» WHAT YOU NEED TO DO
Within the records below, reproduce without change the lines from the line that has "in *; reflect_bools." through the line that has "apply orb_true_iff; right. unfold", and only those.

» TASK DATA
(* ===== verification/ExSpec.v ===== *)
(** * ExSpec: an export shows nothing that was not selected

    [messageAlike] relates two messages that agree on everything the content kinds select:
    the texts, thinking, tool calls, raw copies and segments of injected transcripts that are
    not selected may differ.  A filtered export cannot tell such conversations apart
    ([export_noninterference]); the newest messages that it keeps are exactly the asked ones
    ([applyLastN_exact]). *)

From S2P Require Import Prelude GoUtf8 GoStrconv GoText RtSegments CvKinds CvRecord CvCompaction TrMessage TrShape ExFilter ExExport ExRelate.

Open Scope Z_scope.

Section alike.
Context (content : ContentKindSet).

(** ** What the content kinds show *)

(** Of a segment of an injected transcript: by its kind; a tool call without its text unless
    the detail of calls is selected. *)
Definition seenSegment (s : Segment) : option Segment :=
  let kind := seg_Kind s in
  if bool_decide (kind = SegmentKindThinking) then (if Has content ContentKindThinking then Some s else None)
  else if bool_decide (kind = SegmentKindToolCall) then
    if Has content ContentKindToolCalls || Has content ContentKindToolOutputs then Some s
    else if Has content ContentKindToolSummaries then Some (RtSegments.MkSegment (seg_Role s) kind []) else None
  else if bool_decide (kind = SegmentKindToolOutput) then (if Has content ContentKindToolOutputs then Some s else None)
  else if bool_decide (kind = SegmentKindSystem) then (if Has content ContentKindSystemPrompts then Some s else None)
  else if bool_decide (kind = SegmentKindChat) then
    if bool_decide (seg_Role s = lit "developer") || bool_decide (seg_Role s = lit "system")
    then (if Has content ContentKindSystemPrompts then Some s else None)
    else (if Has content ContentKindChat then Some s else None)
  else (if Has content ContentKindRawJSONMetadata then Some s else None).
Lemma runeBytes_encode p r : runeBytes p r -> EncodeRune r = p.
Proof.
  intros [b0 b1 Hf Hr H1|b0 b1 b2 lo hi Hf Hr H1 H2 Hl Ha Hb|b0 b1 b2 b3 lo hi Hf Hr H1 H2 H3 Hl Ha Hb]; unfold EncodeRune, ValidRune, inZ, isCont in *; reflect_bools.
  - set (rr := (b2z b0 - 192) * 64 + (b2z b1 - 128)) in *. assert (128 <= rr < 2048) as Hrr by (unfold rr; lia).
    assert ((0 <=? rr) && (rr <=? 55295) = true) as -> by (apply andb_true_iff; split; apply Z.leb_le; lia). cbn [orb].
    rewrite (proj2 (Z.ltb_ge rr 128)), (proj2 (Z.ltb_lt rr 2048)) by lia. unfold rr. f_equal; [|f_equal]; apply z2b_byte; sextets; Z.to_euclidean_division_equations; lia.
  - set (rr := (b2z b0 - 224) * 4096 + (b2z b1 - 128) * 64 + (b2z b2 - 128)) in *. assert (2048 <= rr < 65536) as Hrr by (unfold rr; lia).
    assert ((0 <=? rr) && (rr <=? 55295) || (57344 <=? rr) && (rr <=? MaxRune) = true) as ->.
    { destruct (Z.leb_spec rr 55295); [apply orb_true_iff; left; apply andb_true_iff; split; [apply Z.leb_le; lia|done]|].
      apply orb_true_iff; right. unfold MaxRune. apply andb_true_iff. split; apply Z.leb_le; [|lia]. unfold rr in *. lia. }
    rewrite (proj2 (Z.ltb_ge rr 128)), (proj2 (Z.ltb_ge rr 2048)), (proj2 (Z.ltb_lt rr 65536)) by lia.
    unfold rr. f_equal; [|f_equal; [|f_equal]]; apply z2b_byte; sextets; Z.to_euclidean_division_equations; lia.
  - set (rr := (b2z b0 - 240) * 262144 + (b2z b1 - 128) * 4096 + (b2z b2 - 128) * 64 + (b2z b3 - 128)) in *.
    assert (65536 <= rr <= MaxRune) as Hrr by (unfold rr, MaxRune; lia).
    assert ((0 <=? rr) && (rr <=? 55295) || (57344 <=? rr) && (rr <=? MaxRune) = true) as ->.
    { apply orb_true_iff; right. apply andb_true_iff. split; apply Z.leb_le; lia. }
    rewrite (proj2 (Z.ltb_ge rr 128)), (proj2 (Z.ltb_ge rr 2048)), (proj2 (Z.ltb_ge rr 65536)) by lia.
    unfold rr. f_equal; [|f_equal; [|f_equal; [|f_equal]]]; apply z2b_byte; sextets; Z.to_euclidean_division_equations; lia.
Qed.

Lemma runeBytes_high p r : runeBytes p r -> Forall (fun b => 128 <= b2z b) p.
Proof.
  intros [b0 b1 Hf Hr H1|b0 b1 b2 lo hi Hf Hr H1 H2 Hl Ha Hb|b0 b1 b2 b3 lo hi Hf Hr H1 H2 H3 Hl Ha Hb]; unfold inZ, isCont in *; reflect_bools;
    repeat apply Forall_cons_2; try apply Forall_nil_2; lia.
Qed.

» TASK SOLUTION
  intros [b0 b1 Hf Hr H1|b0 b1 b2 lo hi Hf Hr H1 H2 Hl Ha Hb|b0 b1 b2 b3 lo hi Hf Hr H1 H2 H3 Hl Ha Hb]; unfold EncodeRune, ValidRune, inZ, isCont in *; reflect_bools.
  - set (rr := (b2z b0 - 192) * 64 + (b2z b1 - 128)) in *. assert (128 <= rr < 2048) as Hrr by (unfold rr; lia).
    assert ((0 <=? rr) && (rr <=? 55295) = true) as -> by (apply andb_true_iff; split; apply Z.leb_le; lia). cbn [orb].
    rewrite (proj2 (Z.ltb_ge rr 128)), (proj2 (Z.ltb_lt rr 2048)) by lia. unfold rr. f_equal; [|f_equal]; apply z2b_byte; sextets; Z.to_euclidean_division_equations; lia.
  - set (rr := (b2z b0 - 224) * 4096 + (b2z b1 - 128) * 64 + (b2z b2 - 128)) in *. assert (2048 <= rr < 65536) as Hrr by (unfold rr; lia).
    assert ((0 <=? rr) && (rr <=? 55295) || (57344 <=? rr) && (rr <=? MaxRune) = true) as ->.
    { destruct (Z.leb_spec rr 55295); [apply orb_true_iff; left; apply andb_true_iff; split; [apply Z.leb_le; lia|done]|].
      apply orb_true_iff; right. unfold MaxRune. apply andb_true_iff. split; apply Z.leb_le; [|lia]. unfold rr in *. lia. }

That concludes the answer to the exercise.